Collected data:
· · · · · · ·

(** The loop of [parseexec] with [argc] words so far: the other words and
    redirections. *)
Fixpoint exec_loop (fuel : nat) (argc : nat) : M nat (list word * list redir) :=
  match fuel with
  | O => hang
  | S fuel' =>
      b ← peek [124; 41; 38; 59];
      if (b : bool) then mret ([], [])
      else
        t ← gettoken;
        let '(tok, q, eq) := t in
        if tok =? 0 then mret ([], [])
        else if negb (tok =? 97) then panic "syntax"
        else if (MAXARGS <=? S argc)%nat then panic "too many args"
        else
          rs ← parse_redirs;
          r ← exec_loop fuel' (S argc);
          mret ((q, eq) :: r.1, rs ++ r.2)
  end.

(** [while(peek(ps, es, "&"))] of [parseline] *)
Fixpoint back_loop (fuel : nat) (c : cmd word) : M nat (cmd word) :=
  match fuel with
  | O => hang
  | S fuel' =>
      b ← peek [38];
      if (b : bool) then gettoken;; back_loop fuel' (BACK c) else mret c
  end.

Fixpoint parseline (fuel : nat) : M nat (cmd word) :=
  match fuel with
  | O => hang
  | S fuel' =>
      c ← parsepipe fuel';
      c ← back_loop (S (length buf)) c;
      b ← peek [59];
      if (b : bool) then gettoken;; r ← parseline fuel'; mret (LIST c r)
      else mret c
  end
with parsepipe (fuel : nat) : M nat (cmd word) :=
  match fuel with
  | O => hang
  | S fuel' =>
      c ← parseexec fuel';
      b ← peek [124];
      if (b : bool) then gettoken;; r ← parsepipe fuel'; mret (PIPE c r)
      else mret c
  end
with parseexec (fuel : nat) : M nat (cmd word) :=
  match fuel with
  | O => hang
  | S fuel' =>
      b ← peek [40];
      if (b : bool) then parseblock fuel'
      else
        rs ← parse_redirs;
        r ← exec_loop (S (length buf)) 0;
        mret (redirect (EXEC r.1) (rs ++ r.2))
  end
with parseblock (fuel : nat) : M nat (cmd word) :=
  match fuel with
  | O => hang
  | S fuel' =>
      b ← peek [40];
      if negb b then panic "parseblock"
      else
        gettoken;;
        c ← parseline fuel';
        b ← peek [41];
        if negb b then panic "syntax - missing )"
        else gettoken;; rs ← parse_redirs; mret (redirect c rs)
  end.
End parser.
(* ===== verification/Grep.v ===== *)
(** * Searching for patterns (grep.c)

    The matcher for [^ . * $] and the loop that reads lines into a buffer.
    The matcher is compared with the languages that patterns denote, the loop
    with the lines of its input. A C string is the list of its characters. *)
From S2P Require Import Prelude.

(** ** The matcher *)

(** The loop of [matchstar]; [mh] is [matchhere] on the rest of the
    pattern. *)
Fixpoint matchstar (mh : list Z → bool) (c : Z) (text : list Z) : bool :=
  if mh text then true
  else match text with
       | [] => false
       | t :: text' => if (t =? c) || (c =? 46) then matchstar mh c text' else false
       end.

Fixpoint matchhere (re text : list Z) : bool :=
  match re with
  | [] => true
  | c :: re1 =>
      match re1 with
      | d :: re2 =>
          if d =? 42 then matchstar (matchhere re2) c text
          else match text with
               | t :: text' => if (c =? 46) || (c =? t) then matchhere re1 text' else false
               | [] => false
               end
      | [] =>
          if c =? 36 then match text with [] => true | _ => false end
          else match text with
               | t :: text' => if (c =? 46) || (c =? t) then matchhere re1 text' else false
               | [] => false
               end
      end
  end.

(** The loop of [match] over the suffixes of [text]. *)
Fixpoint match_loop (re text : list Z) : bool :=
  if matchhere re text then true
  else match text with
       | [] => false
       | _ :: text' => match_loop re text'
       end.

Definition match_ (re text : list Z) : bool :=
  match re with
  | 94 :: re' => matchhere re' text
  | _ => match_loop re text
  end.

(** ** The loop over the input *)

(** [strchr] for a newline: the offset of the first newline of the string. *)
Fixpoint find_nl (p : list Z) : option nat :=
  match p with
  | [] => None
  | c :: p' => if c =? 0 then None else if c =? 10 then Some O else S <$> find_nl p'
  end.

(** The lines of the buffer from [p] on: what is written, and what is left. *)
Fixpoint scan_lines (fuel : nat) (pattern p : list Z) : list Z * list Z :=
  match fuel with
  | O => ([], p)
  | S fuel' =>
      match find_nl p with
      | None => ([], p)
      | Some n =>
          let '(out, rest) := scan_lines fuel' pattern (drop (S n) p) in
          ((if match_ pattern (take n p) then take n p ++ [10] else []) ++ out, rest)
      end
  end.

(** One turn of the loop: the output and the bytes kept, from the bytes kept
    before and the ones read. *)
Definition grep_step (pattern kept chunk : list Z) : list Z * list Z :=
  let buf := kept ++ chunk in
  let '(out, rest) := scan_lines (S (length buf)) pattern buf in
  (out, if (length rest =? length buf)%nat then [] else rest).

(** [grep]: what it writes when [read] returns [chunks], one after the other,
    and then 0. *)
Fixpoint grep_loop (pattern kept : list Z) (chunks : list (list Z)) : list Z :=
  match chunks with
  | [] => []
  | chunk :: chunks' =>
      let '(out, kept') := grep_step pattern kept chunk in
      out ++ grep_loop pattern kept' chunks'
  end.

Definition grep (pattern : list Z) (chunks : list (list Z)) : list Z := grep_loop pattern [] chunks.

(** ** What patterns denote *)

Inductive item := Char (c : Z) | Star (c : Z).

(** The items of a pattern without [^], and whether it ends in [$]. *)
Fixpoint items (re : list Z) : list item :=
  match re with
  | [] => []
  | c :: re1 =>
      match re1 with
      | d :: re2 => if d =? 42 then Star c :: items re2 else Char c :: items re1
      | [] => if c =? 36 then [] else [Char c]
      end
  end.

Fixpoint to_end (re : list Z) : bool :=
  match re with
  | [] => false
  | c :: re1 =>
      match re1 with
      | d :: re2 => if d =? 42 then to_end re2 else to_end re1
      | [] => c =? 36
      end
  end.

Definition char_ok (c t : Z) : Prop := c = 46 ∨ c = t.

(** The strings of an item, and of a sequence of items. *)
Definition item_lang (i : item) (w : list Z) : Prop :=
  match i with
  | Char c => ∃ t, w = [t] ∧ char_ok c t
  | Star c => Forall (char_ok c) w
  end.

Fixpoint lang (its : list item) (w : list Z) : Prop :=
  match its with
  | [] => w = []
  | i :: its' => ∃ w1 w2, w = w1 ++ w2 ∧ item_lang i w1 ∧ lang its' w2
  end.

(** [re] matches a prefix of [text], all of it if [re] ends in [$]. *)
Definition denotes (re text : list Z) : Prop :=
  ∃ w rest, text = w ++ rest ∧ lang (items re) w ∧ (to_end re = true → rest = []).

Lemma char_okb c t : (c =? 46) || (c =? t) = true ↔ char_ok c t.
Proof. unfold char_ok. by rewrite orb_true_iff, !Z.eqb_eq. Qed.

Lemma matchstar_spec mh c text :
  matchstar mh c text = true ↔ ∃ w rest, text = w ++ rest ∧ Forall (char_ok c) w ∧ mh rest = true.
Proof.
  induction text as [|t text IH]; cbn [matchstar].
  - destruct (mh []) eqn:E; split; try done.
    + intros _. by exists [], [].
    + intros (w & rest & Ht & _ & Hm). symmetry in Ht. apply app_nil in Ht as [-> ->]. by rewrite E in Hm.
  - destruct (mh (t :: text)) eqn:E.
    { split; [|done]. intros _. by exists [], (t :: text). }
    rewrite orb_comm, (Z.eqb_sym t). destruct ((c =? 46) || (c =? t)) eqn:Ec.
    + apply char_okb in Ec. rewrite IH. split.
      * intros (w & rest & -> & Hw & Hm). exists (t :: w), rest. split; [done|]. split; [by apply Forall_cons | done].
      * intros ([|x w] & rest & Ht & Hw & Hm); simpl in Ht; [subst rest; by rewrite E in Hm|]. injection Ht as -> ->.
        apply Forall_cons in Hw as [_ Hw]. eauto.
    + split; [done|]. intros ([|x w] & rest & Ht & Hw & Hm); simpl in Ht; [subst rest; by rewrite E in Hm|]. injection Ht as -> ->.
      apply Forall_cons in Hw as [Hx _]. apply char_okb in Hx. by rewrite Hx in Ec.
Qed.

· · · · · · ·

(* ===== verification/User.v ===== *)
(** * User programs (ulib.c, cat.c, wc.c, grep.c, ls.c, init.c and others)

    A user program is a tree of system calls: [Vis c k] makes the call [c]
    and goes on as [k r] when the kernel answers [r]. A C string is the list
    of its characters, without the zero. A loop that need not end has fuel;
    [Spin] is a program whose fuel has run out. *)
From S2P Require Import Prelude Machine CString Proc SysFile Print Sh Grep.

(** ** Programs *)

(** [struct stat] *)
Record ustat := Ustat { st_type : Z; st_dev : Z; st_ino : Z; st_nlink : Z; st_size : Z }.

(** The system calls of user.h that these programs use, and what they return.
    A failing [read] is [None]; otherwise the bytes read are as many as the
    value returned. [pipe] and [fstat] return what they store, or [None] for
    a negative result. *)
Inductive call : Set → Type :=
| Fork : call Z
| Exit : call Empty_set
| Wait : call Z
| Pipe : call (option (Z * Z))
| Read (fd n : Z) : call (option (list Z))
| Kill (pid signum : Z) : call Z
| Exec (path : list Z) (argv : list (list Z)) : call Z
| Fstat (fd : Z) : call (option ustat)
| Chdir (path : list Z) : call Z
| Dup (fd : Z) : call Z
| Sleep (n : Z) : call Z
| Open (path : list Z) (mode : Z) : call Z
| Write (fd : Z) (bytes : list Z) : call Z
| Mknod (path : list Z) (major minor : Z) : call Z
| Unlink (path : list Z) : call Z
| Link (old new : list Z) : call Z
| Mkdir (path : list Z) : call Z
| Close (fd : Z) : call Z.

· · · · · · ·

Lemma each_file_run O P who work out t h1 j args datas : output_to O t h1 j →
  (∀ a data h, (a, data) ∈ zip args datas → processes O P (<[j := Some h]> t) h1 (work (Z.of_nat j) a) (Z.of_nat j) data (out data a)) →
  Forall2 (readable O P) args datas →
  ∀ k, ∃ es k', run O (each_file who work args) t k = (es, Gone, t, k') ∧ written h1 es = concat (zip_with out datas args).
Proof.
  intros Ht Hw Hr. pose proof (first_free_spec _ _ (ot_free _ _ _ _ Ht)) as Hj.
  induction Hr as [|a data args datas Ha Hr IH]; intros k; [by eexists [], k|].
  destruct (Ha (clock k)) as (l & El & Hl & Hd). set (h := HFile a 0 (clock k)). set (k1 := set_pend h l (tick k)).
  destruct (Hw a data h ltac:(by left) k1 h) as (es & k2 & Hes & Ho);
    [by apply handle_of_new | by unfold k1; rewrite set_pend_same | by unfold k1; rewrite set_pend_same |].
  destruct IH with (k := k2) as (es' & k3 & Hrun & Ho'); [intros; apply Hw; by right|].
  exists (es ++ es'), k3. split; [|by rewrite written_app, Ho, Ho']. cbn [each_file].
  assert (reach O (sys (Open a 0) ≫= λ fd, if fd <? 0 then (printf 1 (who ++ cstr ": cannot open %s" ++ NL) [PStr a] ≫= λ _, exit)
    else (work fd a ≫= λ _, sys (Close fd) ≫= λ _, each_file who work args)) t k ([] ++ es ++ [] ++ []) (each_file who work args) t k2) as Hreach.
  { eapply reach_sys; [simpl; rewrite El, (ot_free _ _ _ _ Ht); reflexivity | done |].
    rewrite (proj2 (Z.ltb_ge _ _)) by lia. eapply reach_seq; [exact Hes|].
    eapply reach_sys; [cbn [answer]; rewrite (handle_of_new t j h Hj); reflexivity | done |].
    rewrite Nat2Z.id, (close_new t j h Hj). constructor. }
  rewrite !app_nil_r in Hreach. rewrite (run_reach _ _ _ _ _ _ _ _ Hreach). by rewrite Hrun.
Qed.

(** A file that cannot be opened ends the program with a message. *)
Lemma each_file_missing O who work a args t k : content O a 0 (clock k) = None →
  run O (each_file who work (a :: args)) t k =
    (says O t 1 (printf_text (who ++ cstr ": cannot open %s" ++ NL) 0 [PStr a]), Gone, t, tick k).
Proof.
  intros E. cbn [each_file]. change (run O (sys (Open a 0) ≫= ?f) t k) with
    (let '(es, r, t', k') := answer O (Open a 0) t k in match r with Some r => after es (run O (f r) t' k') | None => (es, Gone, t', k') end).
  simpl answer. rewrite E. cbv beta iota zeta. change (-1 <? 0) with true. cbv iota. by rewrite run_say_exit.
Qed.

· · · · · · ·

Where a line in the entries holds the word "system", copy that line.

Output for this task:
    A user program is a tree of system calls: [Vis c k] makes the call [c]
(** The system calls of user.h that these programs use, and what they return.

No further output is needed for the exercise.